TASK REQUIREMENTS:
Return the tail of the records exactly, starting from the line containing "Definition NewEnv (env" and ending with the final line.

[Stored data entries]
(** Receiving from the channel [ReceiveNoActiveBlockchainPeersAlert] returns. *)
Definition ReceiveNoActiveBlockchainPeersAlert (b : TurboBridge) : outcome (unit * TurboBridge) :=
  '(v, c) ← recv (noActiveBlockchainPeers b);
  mret (v, mkTurboBridge (br_config b) (transactionsFromNode b) (transactionsFromBDN b) (transactionHashesFromNode b)
    (transactionHashesRequests b) (blocksFromNode b) (blocksFromBDN b) (confirmedBlockFromNode b)
    c (blockchainStatusRequest b) (blockchainStatusResponse b)).

(** Receiving from the channel [ReceiveBlockchainStatusRequest] returns. *)
Definition ReceiveBlockchainStatusRequest (b : TurboBridge) : outcome (unit * TurboBridge) :=
  '(v, c) ← recv (blockchainStatusRequest b);
  mret (v, mkTurboBridge (br_config b) (transactionsFromNode b) (transactionsFromBDN b) (transactionHashesFromNode b)
    (transactionHashesRequests b) (blocksFromNode b) (blocksFromBDN b) (confirmedBlockFromNode b)
    (noActiveBlockchainPeers b) c (blockchainStatusResponse b)).

(** Receiving from the channel [ReceiveBlockchainStatusResponse] returns. *)
Definition ReceiveBlockchainStatusResponse (b : TurboBridge) : outcome (list NodeEndpoint * TurboBridge) :=
  '(v, c) ← recv (blockchainStatusResponse b);
  mret (v, mkTurboBridge (br_config b) (transactionsFromNode b) (transactionsFromBDN b) (transactionHashesFromNode b)
    (transactionHashesRequests b) (blocksFromNode b) (blocksFromBDN b) (confirmedBlockFromNode b)
    (noActiveBlockchainPeers b) (blockchainStatusRequest b) c).
End Bridge.
Arguments TurboBridge EthConfig : clear implicits.

(** ** Histories of the bridge *)
Section History.
Context {EthConfig : Type}.
Implicit Types b : TurboBridge EthConfig.

(** The calls of the backend and of the gateway. *)
Inductive bridge_op :=
  | OpSendBlockToBDN (block : TbBlock) (ep : NodeEndpoint)
  | OpReceiveBlockFromNode
  | OpSendTransactionsToBDN (txs : list TbTransaction) (ep : NodeEndpoint)
  | OpReceiveNodeTransactions
  | OpSendConfirmedBlock (block : TbBlock) (ep : NodeEndpoint)
  | OpReceiveConfirmedBlock
  | OpSendBlockToNode (block : TbBlock)
  | OpReceiveBlockFromBDN
  | OpSendTransactionsFromBDN (txs : list TbTransaction)
  | OpReceiveBDNTransactions
  | OpAnnounceHashes (peerID : string) (hashes : list SHA256Hash)
  | OpRequestTransactions (peerID : string) (hashes : list SHA256Hash)
  | OpAlert | OpStatusRequest
  | OpUpdateConfig (config : EthConfig)
  | OpReceiveConfig | OpReceiveAnnouncement | OpReceiveRequest
  | OpReceiveAlert | OpReceiveStatusRequest | OpReceiveStatusResponse
  | OpStatusResponse (endpoints : list NodeEndpoint).

Definition received {V} b (o : outcome (V * TurboBridge EthConfig)) : TurboBridge EthConfig :=
  if o is Ret (_, b') then b' else b.

Definition bridge_do b (op : bridge_op) : TurboBridge EthConfig :=
  match op with
  | OpSendBlockToBDN block ep => snd (SendBlockToBDN b block ep)
  | OpReceiveBlockFromNode => received b (ReceiveBlockFromNode b)
  | OpSendTransactionsToBDN txs ep => snd (SendTransactionsToBDN b txs ep)
  | OpReceiveNodeTransactions => received b (ReceiveNodeTransactions b)
  | OpSendConfirmedBlock block ep => snd (SendConfirmedBlockToGateway b block ep)
  | OpReceiveConfirmedBlock => received b (ReceiveConfirmedBlockFromNode b)
  | OpSendBlockToNode block => snd (SendBlockToNode b block)
  | OpReceiveBlockFromBDN => received b (ReceiveBlockFromBDN b)
  | OpSendTransactionsFromBDN txs => snd (SendTransactionsFromBDN b txs)
  | OpReceiveBDNTransactions => received b (ReceiveBDNTransactions b)
  | OpAnnounceHashes peerID hashes => snd (AnnounceTransactionHashes b peerID hashes)
  | OpRequestTransactions peerID hashes => snd (RequestTransactionsFromNode b peerID hashes)
  | OpAlert => snd (SendNoActiveBlockchainPeersAlert b)
  | OpStatusRequest => snd (SendBlockchainStatusRequest b)
  | OpStatusResponse endpoints => snd (SendBlockchainStatusResponse b endpoints)
  | OpUpdateConfig config => match UpdateNetworkConfig b config with Ret b' => b' | _ => b end
  | OpReceiveConfig => received b (ReceiveNetworkConfigUpdates b)
  | OpReceiveAnnouncement => received b (ReceiveTransactionHashesAnnouncement b)
  | OpReceiveRequest => received b (ReceiveTransactionHashesRequest b)
  | OpReceiveAlert => received b (ReceiveNoActiveBlockchainPeersAlert b)
  | OpReceiveStatusRequest => received b (ReceiveBlockchainStatusRequest b)
  | OpReceiveStatusResponse => received b (ReceiveBlockchainStatusResponse b)
  end.

(** The blocks the gateway accepted from the backend and those it took, over a history. *)
Fixpoint blocks_accepted b (ops : list bridge_op) : list BlockFromNode :=
  match ops with
  | [] => []
  | op :: ops =>
      match op with
      | OpSendBlockToBDN block ep =>
          match fst (SendBlockToBDN b block ep) with None => [mkBlockFromNode block ep] | Some _ => [] end
      | _ => []
      end ++ blocks_accepted (bridge_do b op) ops
  end.

Fixpoint blocks_taken b (ops : list bridge_op) : list BlockFromNode :=
  match ops with
  | [] => []
  | op :: ops =>
      match op with
      | OpReceiveBlockFromNode => match ReceiveBlockFromNode b with Ret (v, _) => [v] | _ => [] end
      | _ => []
      end ++ blocks_taken (bridge_do b op) ops
  end.

(** The other calls leave the channel of blocks alone. *)
Lemma bridge_do_blocks b op :
  match op with
  | OpSendBlockToBDN block ep =>
      blocksFromNode (bridge_do b op) = snd (try_send (blocksFromNode b) (mkBlockFromNode block ep)) /\
      fst (SendBlockToBDN b block ep) = fst (try_send (blocksFromNode b) (mkBlockFromNode block ep))
  | OpReceiveBlockFromNode =>
      match recv (blocksFromNode b) with
      | Ret (v, c) => exists b', ReceiveBlockFromNode b = Ret (v, b') /\ blocksFromNode (bridge_do b op) = c
      | _ => ReceiveBlockFromNode b = Blocks /\ bridge_do b op = b
      end
  | _ => blocksFromNode (bridge_do b op) = blocksFromNode b
  end.
Proof.
  destruct op; cbn [bridge_do];
    try (unfold UpdateNetworkConfig, send; destruct (decide (chan_full (br_config b))); done);
    unfold SendBlockToBDN, SendTransactionsToBDN, SendConfirmedBlockToGateway, SendBlockToNode,
      SendTransactionsFromBDN, AnnounceTransactionHashes, RequestTransactionsFromNode,
      SendNoActiveBlockchainPeersAlert, SendBlockchainStatusRequest, SendBlockchainStatusResponse;
    try (match goal with |- context [try_send ?c ?v] => destruct (try_send c v) end; done);
    unfold received, ReceiveBlockFromNode, ReceiveNodeTransactions, ReceiveConfirmedBlockFromNode,
      ReceiveBlockFromBDN, ReceiveBDNTransactions, ReceiveNetworkConfigUpdates, ReceiveTransactionHashesAnnouncement, ReceiveTransactionHashesRequest,
      ReceiveNoActiveBlockchainPeersAlert, ReceiveBlockchainStatusRequest, ReceiveBlockchainStatusResponse, recv;
    match goal with |- context [ch_buf ?c] => destruct (ch_buf c) end; go_simpl; eauto.
Qed.
Example peer_reachable_ok_witness :
  exists effects ep', loop_step ex_send ex_queued effects ep' /\ Sent (NewBlockMsg (ex_packet 100 99 10)) ∈ effects /\
    sentHead ep' = toy_ref 10 100 /\ Z.of_nat (length (queuedBlocks ep')) <= 50.
Proof.
  assert (peer_reachable ex_send ex_queued) as Hreach.
  { apply (reachable_step _ ex_ready []).
    - apply reachable_start. apply (handshake_done ex_send "node" 65 (mkNodeEndpoint "1.2.3.4" 30303 "enode")
        (Ok (mkp2p_Msg StatusMsgCode 100 (ex_status, None))) 1 (Some 5) (toy_id 99) (toy_id 1) ex_status
        [Sent (StatusMsg ex_status)]). reflexivity.
    - apply (ps_block ex_send ex_ready (nb_Block (ex_packet 100 99 10)) (Some 7)). reflexivity. }
  assert (loop_step ex_send ex_queued [Sent (NewBlockMsg (ex_packet 100 99 10)); AwaitConfirmation (ex_packet 100 99 10)]
    (with_queue ex_ready (toy_ref 0 99) (toy_ref 10 100) [])) as Hstep.
  { eapply loop_block; [reflexivity|]. reflexivity. }
  destruct (peer_reachable_ok ex_send _ _ _ Hreach (ps_loop _ _ _ _ Hstep)) as (Hq & _ & _ & _ & _ & _ & Hs).
  destruct (Hs (ex_packet 100 99 10)) as [_ Hsent]; [by left|].
  eexists _, _. split; [exact Hstep|]. split; [by left|]. split; [reflexivity|exact Hq].
Defined.

(** The exception is reached: a block of number 0 waits in the queue, its parent is announced with the
    largest height, and the block is released as the next one. *)
Definition ex_wrapped_block : NewBlockPacket := ex_packet 100 77 0.
Definition ex_last_head : blockRef := mkblockRef (2 ^ 64 - 1) (toy_id 77 : @Hash toy_EthTypes).
Definition ex_waiting : Peer (gmap string) := with_queue ex_ready (confirmedHead ex_ready) (sentHead ex_ready) [ex_wrapped_block].

Lemma ex_handshaken : handshaken ex_send ex_ready.
Proof.
  apply (handshake_done ex_send "node" 65 (mkNodeEndpoint "1.2.3.4" 30303 "enode")
    (Ok (mkp2p_Msg StatusMsgCode 100 (ex_status, None))) 1 (Some 5) (toy_id 99) (toy_id 1) ex_status
    [Sent (StatusMsg ex_status)]). reflexivity.
Qed.

Lemma heads_unordered_reachable : exists ep, peer_reachable ex_send ep /\
  height (confirmedHead ep) = 2 ^ 64 - 1 /\ height (sentHead ep) = 0.
Proof.
  assert (peer_reachable ex_send ex_waiting) as Hw.
  { eapply reachable_step; [eapply reachable_step; [apply reachable_start, ex_handshaken|]|].
    - apply (ps_block ex_send ex_ready (nb_Block ex_wrapped_block) (Some 7)). reflexivity.
    - apply ps_loop. eapply loop_block; [reflexivity|]. vm_compute. reflexivity. }
  eexists. split; [eapply reachable_step; [eapply reachable_step; [exact Hw|]|]|].
  - apply (ps_head ex_send ex_waiting (height ex_last_head) (hash ex_last_head)); [vm_compute; split; congruence|reflexivity].
  - apply ps_loop. eapply loop_head; [reflexivity|]. vm_compute. reflexivity.
  - split; reflexivity.
Qed.
(** Without one of these the conversion fails: with which error depends on the first of them that is missing. *)
Lemma BlockBlockchainToBDN_fails now info :
  let b := bi_Block info in
  let fails e := BlockBlockchainToBDN now (IfaceBlockInfo info) = Ret (Fail (Errorf e)) in
  (is_ok (rlp_encode_header (block_header b)) = false -> fails "could not encode block header"%string) /\
  (is_ok (rlp_encode_header (block_header b)) = true -> is_ok (rlp_encode_uncles (Uncles (block_body b))) = false ->
   fails "could not encode block trailer"%string) /\
  (is_ok (rlp_encode_header (block_header b)) = true -> is_ok (rlp_encode_uncles (Uncles (block_body b))) = true ->
   ((exists tx, tx ∈ Transactions (block_body b) /\ is_ok (rlp_encode_tx tx) = false) -> fails "could not encode transaction"%string) /\
   ((forall tx, tx ∈ Transactions (block_body b) -> is_ok (rlp_encode_tx tx) = true) ->
    (exists tx, tx ∈ Transactions (block_body b) /\ NewSHA256Hash (transaction_hash tx) = zero_hash) ->
    fails "all transactions must contain hashes"%string)).
Proof.
  cbn zeta. unfold BlockBlockchainToBDN. destruct (rlp_encode_header _) as [ehd|]; [|done].
  destruct (rlp_encode_uncles _) as [eus|]; [|done]. split_and!; [done..|]. intros _ _. split.
  - intros (tx & Hin & Hf). by rewrite (encode_txs_error _ tx).
  - intros Hall (tx & Hin & Hz). destruct (encode_txs_fails (Transactions (block_body (bi_Block info)))) as [btxs Hb].
    { intros tx' Hin'. specialize (Hall tx' Hin'). destruct (rlp_encode_tx tx'); [by eexists|done]. }
    rewrite Hb. simpl. unfold NewTbBlock. apply encode_txs_ok in Hb as [_ Hh].
    rewrite (proj2 (missing_tx_hash_spec btxs)); [done|]. rewrite Hh. apply list_elem_of_fmap. by exists tx.
Qed.

Lemma BlockBlockchainToBDN_total now info : convertible (bi_Block info) ->
  exists tb, BlockBlockchainToBDN now (IfaceBlockInfo info) = Ret (Ok tb).
Proof.
  intros (Hhd & Hus & Htxs). unfold BlockBlockchainToBDN.
  destruct (rlp_encode_header _) as [ehd|]; [|done]. destruct (rlp_encode_uncles _) as [eus|]; [|done].
  destruct (encode_txs_fails (Transactions (block_body (bi_Block info)))) as [btxs Hb].
  { intros tx Hin. destruct (Htxs tx Hin) as [Hok _]. destruct (rlp_encode_tx tx); [by eexists|done]. }
  rewrite Hb. simpl. unfold NewTbBlock. destruct (missing_tx_hash btxs) eqn:Hm; [|by eexists].
  apply missing_tx_hash_spec in Hm. apply encode_txs_ok in Hb as [_ Hh]. rewrite Hh in Hm.
  apply list_elem_of_fmap in Hm as (tx & Hz & Hin). by apply Htxs in Hin as [_ []].
Qed.

(** A block converts or fails with an error. *)
Lemma BlockBlockchainToBDN_cases now info :
  (exists tb, BlockBlockchainToBDN now (IfaceBlockInfo info) = Ret (Ok tb)) \/
  (exists e, BlockBlockchainToBDN now (IfaceBlockInfo info) = Ret (Fail e)).
Proof.
  unfold BlockBlockchainToBDN. match goal with |- context [mret ?r] => destruct r end; [left|right]; by eexists.
Qed.

Lemma BlockBlockchainToBDN_convertible now info tb :
  BlockBlockchainToBDN now (IfaceBlockInfo info) = Ret (Ok tb) -> convertible (bi_Block info).
Proof.
  intros Hconv. destruct (BlockBlockchainToBDN_fails now info) as (Hhd & Hus & Htxs). cbn zeta in *.
  destruct (is_ok (rlp_encode_header _)) eqn:Eh; [|specialize (Hhd eq_refl); congruence].
  destruct (is_ok (rlp_encode_uncles _)) eqn:Eu; [|specialize (Hus eq_refl eq_refl); congruence].
  destruct (Htxs eq_refl eq_refl) as [Henc Hhash]. split; [done|]. split; [done|].
  assert (forall tx, tx ∈ Transactions (block_body (bi_Block info)) -> is_ok (rlp_encode_tx tx) = true) as Hall.
  { intros tx Hin. destruct (is_ok (rlp_encode_tx tx)) eqn:Et; [done|]. rewrite Henc in Hconv; [done|by exists tx]. }
  intros tx Hin. split; [by apply Hall|]. intros Hz. rewrite Hhash in Hconv; [done|done|by exists tx].
Qed.
(* ===== verification/Backend.v ===== *)
(** The Ethereum backend (blockchain/eth/backend.go): what the messages of the peers and of the gateway
    do to the chain, the peers and the bridge. Each method of [Handler] is a computation that changes
    the handler's state, lists what it sends and starts, and can panic or wait. *)
From S2P Require Import Prelude Bytes CMap EthTypes Chain Channel Types Peer PeerSet Bridge Converter NetworkConfig.

(** ** The interfaces of the bridge

    [blockchain.Converter] and the part of [blockchain.Bridge] the backend calls; [now] is the time at
    which a block is converted. *)
Class ConverterOps `{EthTypes} := {
  conv_TransactionBlockchainToBDN : interface_value -> outcome (result TbTransaction);
  conv_TransactionBDNToBlockchain : TbTransaction -> interface_value * option go_error;
  conv_BlockBlockchainToBDN : Z -> interface_value -> outcome (result TbBlock);
  conv_BlockBDNtoBlockchain : TbBlock -> result interface_value
}.

Class BridgeOps (B : Type) := {
  br_SendTransactionsToBDN : B -> list TbTransaction -> NodeEndpoint -> option go_error * B;
  br_AnnounceTransactionHashes : B -> string -> list SHA256Hash -> option go_error * B;
  br_SendBlockToBDN : B -> TbBlock -> NodeEndpoint -> option go_error * B;
  br_SendConfirmedBlockToGateway : B -> TbBlock -> NodeEndpoint -> option go_error * B;
  br_SendBlockchainStatusResponse : B -> list NodeEndpoint -> option go_error * B;
  br_SendNoActiveBlockchainPeersAlert : B -> option go_error * B
}.

(** What the backend relies on: blocks are convertible without a crash; a block sent is accepted,
    behind the blocks accepted before, or the bridge is as it was. *)
Class ConverterLaws `{ConverterOps} := {
  conv_block_returns now info : is_ret (conv_BlockBlockchainToBDN now (IfaceBlockInfo info)) = true
}.
Class BridgeLaws (B : Type) `{BridgeOps B} := {
  pending_blocks : B -> list BlockFromNode;
  SendBlockToBDN_law b block ep :
    let '(err, b') := br_SendBlockToBDN b block ep in
    pending_blocks b' = pending_blocks b ++ (if err is None then [mkBlockFromNode block ep] else []);
  SendConfirmedBlock_law b block ep :
    pending_blocks (snd (br_SendConfirmedBlockToGateway b block ep)) = pending_blocks b
}.
(* ===== verification/NodeConfig.v ===== *)
(** Node types (utils/nodetype.go) and the configuration of a node from the command line (package
    config). Strings are ASCII. Log levels belong to logrus: a parameter. *)
From S2P Require Import Prelude Types NetworkConfig.

(** ** utils/nodetype.go *)
Definition NodeType : Type := Z.
Definition Gateway : NodeType := Z.shiftl 1 0.
Definition RelayTransaction : NodeType := Z.shiftl 1 1.
Definition RelayBlock : NodeType := Z.shiftl 1 2.
Definition Blockchain : NodeType := Z.shiftl 1 3.
Definition Relay : NodeType := Z.lor RelayTransaction RelayBlock.

Definition nodeTypeNames : list (NodeType * string) :=
  [ (Gateway, "GATEWAY"); (RelayTransaction, "RELAY_TRANSACTION"); (RelayBlock, "RELAY_BLOCK");
    (Blockchain, "BLOCKCHAIN"); (Relay, "RELAY") ]%string.
Definition nodeNameTypes : list (string * NodeType) :=
  [ ("GATEWAY", Gateway); ("RELAY_TRANSACTION", RelayTransaction); ("RELAY_BLOCK", RelayBlock);
    ("BLOCKCHAIN", Blockchain); ("RELAY", Relay) ]%string.

Fixpoint name_of (names : list (NodeType * string)) (n : NodeType) : option string :=
  match names with
  | [] => None
  | (n', s) :: names => if decide (n = n') then Some s else name_of names n
  end.

Definition NodeType_String (n : NodeType) : string := default "UNKNOWN"%string (name_of nodeTypeNames n).

(** [strings.Replace(s, "-", "", -1)] *)
Fixpoint remove_char (c : ascii) (s : string) : string :=
  match s with
  | EmptyString => EmptyString
  | String c' s => if decide (c' = c) then remove_char c s else String c' (remove_char c s)
  end.

(** [strings.ToUpper] on ASCII *)
Definition upper_ascii (c : ascii) : ascii :=
  let n := N_of_ascii c in
  if decide (97 <= Z.of_N n <= 122) then ascii_of_N (n - 32) else c.
Fixpoint ToUpper (s : string) : string :=
  match s with EmptyString => EmptyString | String c s => String (upper_ascii c) (ToUpper s) end.

Definition FromStringToNodeType (s : string) : result NodeType :=
  let cs := ToUpper (remove_char "-"%char s) in
  match map_lookup nodeNameTypes cs with
  | Some nt => Ok nt
  | None => Fail (Errorf "could not deserialize unknown node value")
  end.

(** ** config *)
Record Env := mkEnv { DataDir : string; Environment : string }.
Definition MainnetEnv : Env := mkEnv "datadir" "mainnet".
Definition Mainnet : string := "mainnet".

Definition NewEnv (env : string) : result Env :=
  if decide (env = Mainnet) then Ok MainnetEnv else Fail (Errorf "could not parse unrecognized env").

Section Config.
(** [cli.Context] with typed flags, and [logrus.ParseLevel] *)
Context (ctx_String : string -> string) (ctx_Int : string -> Z) (ctx_Bool : string -> bool) (app_Name : string).
Context (ParseLevel : string -> result Z).

Record LogConfig := mkLogConfig {
  AppName : string;
  FileName : string;
  FileLevel : Z;
  ConsoleLevel : Z;
  MaxSize : Z;
  MaxBackups : Z;
  MaxAge : Z
}.

Record TxTraceLog := mkTxTraceLog { tt_Enabled : bool; MaxFileSize : Z; MaxBackupFiles : Z }.

Definition NewEnvFromCLI (env : string) : result Env := NewEnv env.

Definition NewLogFromCLI : result (LogConfig * TxTraceLog) :=
  consoleLevel ← ParseLevel (ctx_String "log-level");
  fileLevel ← ParseLevel (ctx_String "log-file-level");
  let logConfig := mkLogConfig app_Name
    ("logs/" +:+ app_Name +:+ "-" +:+ format_int (ctx_Int "port") +:+ ".log")%string fileLevel consoleLevel
    (ctx_Int "log-max-size") (ctx_Int "log-max-backups") (ctx_Int "log-max-age") in
  let txTraceConfig := mkTxTraceLog (ctx_Bool "txtrace") (ctx_Int "txtrace-max-file-size")
    (ctx_Int "txtrace-max-backup-files") in
  mret (logConfig, txTraceConfig).

Record TurboConfig := mkTurboConfig {
  tc_NodeType : NodeType;
  tc_Env : Env;
  tc_Log : LogConfig;
  tc_TxTraceLog : TxTraceLog
}.

Definition NewTurboConfigFromCLI : result TurboConfig :=
  env ← NewEnvFromCLI (ctx_String "env");
  '(log, txTraceLog) ← NewLogFromCLI;
  nodeType ← FromStringToNodeType (ctx_String "node-type");
  mret (mkTurboConfig nodeType env log txTraceLog).
End Config.

(** ** Lemmas *)

(** Names read back, in either case. *)
Lemma node_type_names n s : (n, s) ∈ nodeTypeNames ->
  NodeType_String n = s /\ FromStringToNodeType s = Ok n.
Proof.
  intros Hin. unfold nodeTypeNames in Hin. repeat (apply elem_of_cons in Hin as [[= -> ->]|Hin]; [by vm_compute|]).
  by apply elem_of_nil in Hin.
Qed.

(** Hyphens are dropped, not replaced, so the spelling with a hyphen is unknown. *)
Example relay_transaction_hyphen : FromStringToNodeType "relay-transaction" = Fail (Errorf "could not deserialize unknown node value").
Proof. by vm_compute. Qed.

EXERCISE RESULT:
Definition NewEnv (env : string) : result Env :=
  if decide (env = Mainnet) then Ok MainnetEnv else Fail (Errorf "could not parse unrecognized env").

Section Config.
(** [cli.Context] with typed flags, and [logrus.ParseLevel] *)
Context (ctx_String : string -> string) (ctx_Int : string -> Z) (ctx_Bool : string -> bool) (app_Name : string).
Context (ParseLevel : string -> result Z).

Record LogConfig := mkLogConfig {
  AppName : string;
  FileName : string;
  FileLevel : Z;
  ConsoleLevel : Z;
  MaxSize : Z;
  MaxBackups : Z;
  MaxAge : Z
}.

Record TxTraceLog := mkTxTraceLog { tt_Enabled : bool; MaxFileSize : Z; MaxBackupFiles : Z }.

Definition NewEnvFromCLI (env : string) : result Env := NewEnv env.

Definition NewLogFromCLI : result (LogConfig * TxTraceLog) :=
  consoleLevel ← ParseLevel (ctx_String "log-level");
  fileLevel ← ParseLevel (ctx_String "log-file-level");
  let logConfig := mkLogConfig app_Name
    ("logs/" +:+ app_Name +:+ "-" +:+ format_int (ctx_Int "port") +:+ ".log")%string fileLevel consoleLevel
    (ctx_Int "log-max-size") (ctx_Int "log-max-backups") (ctx_Int "log-max-age") in
  let txTraceConfig := mkTxTraceLog (ctx_Bool "txtrace") (ctx_Int "txtrace-max-file-size")
    (ctx_Int "txtrace-max-backup-files") in
  mret (logConfig, txTraceConfig).

Record TurboConfig := mkTurboConfig {
  tc_NodeType : NodeType;
  tc_Env : Env;
  tc_Log : LogConfig;
  tc_TxTraceLog : TxTraceLog
}.

Definition NewTurboConfigFromCLI : result TurboConfig :=
  env ← NewEnvFromCLI (ctx_String "env");
  '(log, txTraceLog) ← NewLogFromCLI;
  nodeType ← FromStringToNodeType (ctx_String "node-type");
  mret (mkTurboConfig nodeType env log txTraceLog).
End Config.

(** ** Lemmas *)

(** Names read back, in either case. *)
Lemma node_type_names n s : (n, s) ∈ nodeTypeNames ->
  NodeType_String n = s /\ FromStringToNodeType s = Ok n.
Proof.
  intros Hin. unfold nodeTypeNames in Hin. repeat (apply elem_of_cons in Hin as [[= -> ->]|Hin]; [by vm_compute|]).
  by apply elem_of_nil in Hin.
Qed.

(** Hyphens are dropped, not replaced, so the spelling with a hyphen is unknown. *)
Example relay_transaction_hyphen : FromStringToNodeType "relay-transaction" = Fail (Errorf "could not deserialize unknown node value").
Proof. by vm_compute. Qed.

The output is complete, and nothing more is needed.